Exercise –
Beginning with the line that holds "say_all_unit := BySentence;" in the data below, give again every line through the one that holds "Definition next_echo (self", exactly as written.

Given data –

(* ===== verification/CoreEvents.v ===== *)
(** * What goes into Core's reducer and comes out

    The inputs and effects of [src/crates/verbatim-model/src/event.rs], less the
    values of them that other files hold, with the reader settings of
    [settings.rs]. A query's number is [QueryId]; the event of an input and the
    outcome of a query are those of [Messages]. *)

From S2P Require Import Prelude Keys Tree TextModel Facts Messages Speech SpeechQueue.

Record QueryId := { query_number : N }.

#[export] Instance QueryId_eq_dec : EqDecision QueryId.
Proof. solve_decision. Defined.

#[export] Instance TextAnchor_eq_dec : EqDecision TextAnchor.
Proof. solve_decision. Defined.

(** [is_empty] of a vector or a slice. *)
Definition is_nil {A} (l : list A) : bool := match l with [] => true | _ => false end.

(** ** Keys and commands *)

Inductive CaretMotion :=
  | PreviousCharacter | NextCharacter | PreviousWord | NextWord | PreviousLine | NextLine
  | PreviousParagraph | NextParagraph | PreviousSentence | NextSentence | StartOfLine | EndOfLine
  | PreviousPage | NextPage | MotionTop | MotionBottom | Backspace | BackspaceWord | MotionDelete
  | DeleteWord | SelectAll | OtherMotion.

#[export] Instance CaretMotion_eq_dec : EqDecision CaretMotion.
Proof. solve_decision. Defined.

(** [CaretMotion::deletes_back], [deletes] and [unit]. *)
Definition deletes_back (self : CaretMotion) : bool :=
  match self with Backspace | BackspaceWord => true | _ => false end.
Definition motion_deletes (self : CaretMotion) : bool :=
  match self with Backspace | BackspaceWord | MotionDelete | DeleteWord => true | _ => false end.
Definition motion_unit (self : CaretMotion) : TextUnit :=
  match self with
  | PreviousCharacter | NextCharacter | StartOfLine | EndOfLine | Backspace | MotionDelete => UnitCharacter
  | PreviousWord | NextWord | BackspaceWord | DeleteWord | OtherMotion => UnitWord
  | PreviousParagraph | NextParagraph => UnitParagraph
  | PreviousLine | NextLine | PreviousSentence | NextSentence | PreviousPage | NextPage
  | MotionTop | MotionBottom | SelectAll => UnitLine
  end.

Record CaretKey := { motion : CaretMotion; key_selects : bool }.

Inductive ReviewCommand :=
  | ReportObject | CmdParent | CmdNextSibling | CmdPreviousSibling | CmdFirstChild | ToFocus
  | CmdActivate | ReviewTop | ReviewPreviousLine | ReviewCurrentLine | ReviewNextLine
  | ReviewPreviousWord | ReviewCurrentWord | ReviewNextWord | ReviewStartOfLine
  | ReviewPreviousCharacter | ReviewCurrentCharacter | ReviewNextCharacter | ReviewEndOfLine
  | ReviewBottom | ReviewPreviousPage | ReviewNextPage | ReviewSelectionStart | ReviewSelectionEnd
  | SayAllFromReview | SayAllFromCaret | SetStartMarker | MoveToStartMarker | SelectThenCopy
  | ToggleFollowCaret | ToggleTypedCharacters | ToggleTypedWords | ToggleReportNewOutput
  | ReportCaretLocation | ReportReviewLocation | ReportFocus | ReportStatusBar
  | PreviousCommandMark | NextCommandMark.

#[export] Instance ReviewCommand_eq_dec : EqDecision ReviewCommand.
Proof. solve_decision. Defined.

Inductive Script := ShowMenu | ReportTime | ScriptShellList.
Inductive GuiRequest := GuiMenu | GuiShellList (kind : ShellItemKind).

Inductive Earcon :=
  | AppNotResponding | EarconStart | EarconExit | EarconError | BrowseMode | FocusMode
  | SuggestionsOpened | SuggestionsClosed | EarconProgress (percentage : N).

(** ** Settings *)

Inductive SayAllUnit := BySentence | ByParagraph | ByLine.

Record ReaderSettings := {
  speak_typed_characters : TypingEcho;
  speak_typed_words : TypingEcho;
  follow_caret_setting : bool;
  say_all_unit : SayAllUnit;
  keep_display_on : bool;
  speak_terminal_passwords : bool;
  report_terminal_output : bool;
  terminal_full_lines : N;
  terminal_last_lines : N;
}.

(** [ReaderSettings::full_lines] and [last_lines]. *)
Definition MAX_TERMINAL_LINES : N := 10000.
Definition clamp_lines (lines : N) : nat := N.to_nat (N.min MAX_TERMINAL_LINES (N.max 1 lines)).
Definition full_lines (self : ReaderSettings) : nat := clamp_lines (terminal_full_lines self).
Definition last_lines (self : ReaderSettings) : nat := clamp_lines (terminal_last_lines self).

(** [ReaderSettings::default]. *)
Definition default_settings : ReaderSettings :=
  {| speak_typed_characters := EchoEditControls; speak_typed_words := EchoOff; follow_caret_setting := true;
     say_all_unit := BySentence; keep_display_on := true; speak_terminal_passwords := false;
     report_terminal_output := true; terminal_full_lines := 30; terminal_last_lines := 30 |}.

(** [TypingEcho::next]. *)
Definition next_echo (self : TypingEcho) : TypingEcho :=
  match self with EchoOff => EchoEditControls | EchoEditControls => EchoAlways | EchoAlways => EchoOff end.

(** [theme::Fetches], the details the theme wants fetched. *)
Record Fetches := {
  fetch_description : bool; fetch_shortcut : bool; fetch_position : bool; fetch_level : bool;
  fetch_cell_coordinates : bool; fetch_spelling_errors : bool; fetch_grammar_errors : bool;
  fetch_font_name : bool; fetch_font_size : bool; fetch_color : bool; fetch_background_color : bool;
  fetch_font_attributes : bool; fetch_strikethrough : bool; fetch_underline_style : bool;
  fetch_bullet_style : bool; fetch_link : bool;
}.
(** [Fetches::default]. *)
Definition all_fetches : Fetches :=
  {| fetch_description := true; fetch_shortcut := true; fetch_position := true; fetch_level := true;
     fetch_cell_coordinates := true; fetch_spelling_errors := true; fetch_grammar_errors := true;
     fetch_font_name := true; fetch_font_size := true; fetch_color := true;
     fetch_background_color := true; fetch_font_attributes := true; fetch_strikethrough := true;
     fetch_underline_style := true; fetch_bullet_style := true; fetch_link := true |}.

(** ** The foreground *)

Record ForegroundWindow := {
  fw_window : WindowHandle;
  fw_root_owner : WindowHandle;
  fw_process : Pid;
  fw_observed_at_us : N;
  fw_own : bool;
  fw_thread : N;
  fw_console : bool;
  fw_integrity : option N;
  fw_own_integrity : option N;
}.

Record HookForeground := {
  hook_window : WindowHandle;
  holds_keys : bool;
  focus_has_text : bool;
  keyboard_thread : option N;
}.

(** ** Effects *)

Inductive Effect :=
  | EffSpeak (utterance : Utterance) (key : option KeySeq)
  | EffStopSpeech
  | EffDropExpired (now : Speech.FocusNow)
  | EffFetch (query_id : QueryId) (node_id : NodeId) (kind : QueryKind)
  | EffPlayEarcon (earcon : Earcon)
  | EffActivate (query_id : QueryId) (node_id : NodeId)
  | EffCopyToClipboard (text : string)
  | EffText (query_id : QueryId) (node_id : NodeId) (op : TextOp)
  | EffKeepDisplayOn (on : bool)
  | EffSettingsChanged (settings : ReaderSettings)
  | EffPassHeldKey (trace_id : TraceId)
  | EffBoundHeldKey (bound : option (TraceId * N))
  | EffWithdraw (outpost : OutpostId) (query_id : QueryId)
  | EffForKey (trace_id : TraceId) (effect : Effect)
  | EffReadForegroundFocus
  | EffReadClock (repeat : N)
  | EffShow (request : GuiRequest).

(** ** Inputs *)

Inductive Input :=
  | InEvent (trace_id : TraceId) (observed_at_us : N) (source : Pid) (backend : Backend)
      (window : option WindowFacts) (event : NormalizedEvent)
  | InAnswered (trace_id : TraceId) (query_id : QueryId) (outpost : OutpostId) (outcome : QueryOutcome)
  | InOutpostEnded (trace_id : TraceId) (outpost : OutpostId)
  | InCommand (trace_id : TraceId) (key_seq : KeySeq) (command : ReviewCommand) (pressed_at_ms : N)
      (repeat : N)
  | InScript (trace_id : TraceId) (key_seq : KeySeq) (repeat : N) (script : Script) (pressed_at_ms : N)
  | InToggleKeyPressed (trace_id : TraceId) (key_seq : KeySeq) (toggle : Toggle.LockKey)
      (pressed_at_ms : N)
  | InTick
  | InCaretKey (trace_id : TraceId) (key_seq : KeySeq) (key : CaretKey) (pressed_at_ms : N)
  | InHeldKey (trace_id : TraceId) (key_seq : KeySeq) (key : CaretKey) (pressed_at_ms : N)
  | InHeldKeyDue (trace_id : TraceId)
  | InCharacterTyped (trace_id : TraceId) (key_seq : KeySeq) (text : string) (at_ms : N)
  | InClearingKey (trace_id : TraceId) (key_seq : KeySeq) (at_ms : N)
  | InMarkReached (mark : SpeechMark)
  | InSpeechCancelled (at_ms : N)
  | InSettings (settings : ReaderSettings)
  | InFetches (fetches : Fetches)
  | InUtteranceCancelled (marks : list SpeechMark) (at_ms : N)
  | InUtteranceFailed (marks : list SpeechMark)
  | InStarted
  | InExiting (replaced : bool)
  | InErrorLogged
  | InApplicationNotResponding (outpost : OutpostId) (process : Pid)
  | InLockKeyToggled (trace_id : TraceId) (key : Toggle.LockKey) (on : bool)
  | InClockRead (trace_id : TraceId) (repeat : N) (time date : option string)
  | InClipboardCopied (trace_id : TraceId) (text : string) (copied : bool)
  | InShellItemGone (trace_id : TraceId) (name : string)
  | InShellItemUnclickable (trace_id : TraceId) (name : string)
  | InPreviewSpeech (trace_id : TraceId) (segments : list UtteranceSegment)
  | InPreviewEarcon (earcon : Earcon)
  | InMenuOrSwitchEnded (ended_at_us : N)
  | InTerminalTimer (trace_id : TraceId) (at_ms : N)
  | InForeground (change : ForegroundWindow).

(** [Input::trace_id]. *)
Definition input_trace_id (self : Input) : option TraceId :=
  match self with
  | InEvent trace_id _ _ _ _ _ | InAnswered trace_id _ _ _ | InOutpostEnded trace_id _
  | InCommand trace_id _ _ _ _ | InScript trace_id _ _ _ _ | InToggleKeyPressed trace_id _ _ _
  | InCaretKey trace_id _ _ _ | InHeldKey trace_id _ _ _ | InCharacterTyped trace_id _ _ _
  | InClearingKey trace_id _ _ | InLockKeyToggled trace_id _ _ | InClockRead trace_id _ _ _
  | InClipboardCopied trace_id _ _ | InShellItemGone trace_id _ | InShellItemUnclickable trace_id _
  | InPreviewSpeech trace_id _ => Some trace_id
  | _ => None
  end.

Answer section –
     say_all_unit := BySentence; keep_display_on := true; speak_terminal_passwords := false;
     report_terminal_output := true; terminal_full_lines := 30; terminal_last_lines := 30 |}.

(** [TypingEcho::next]. *)
Definition next_echo (self : TypingEcho) : TypingEcho :=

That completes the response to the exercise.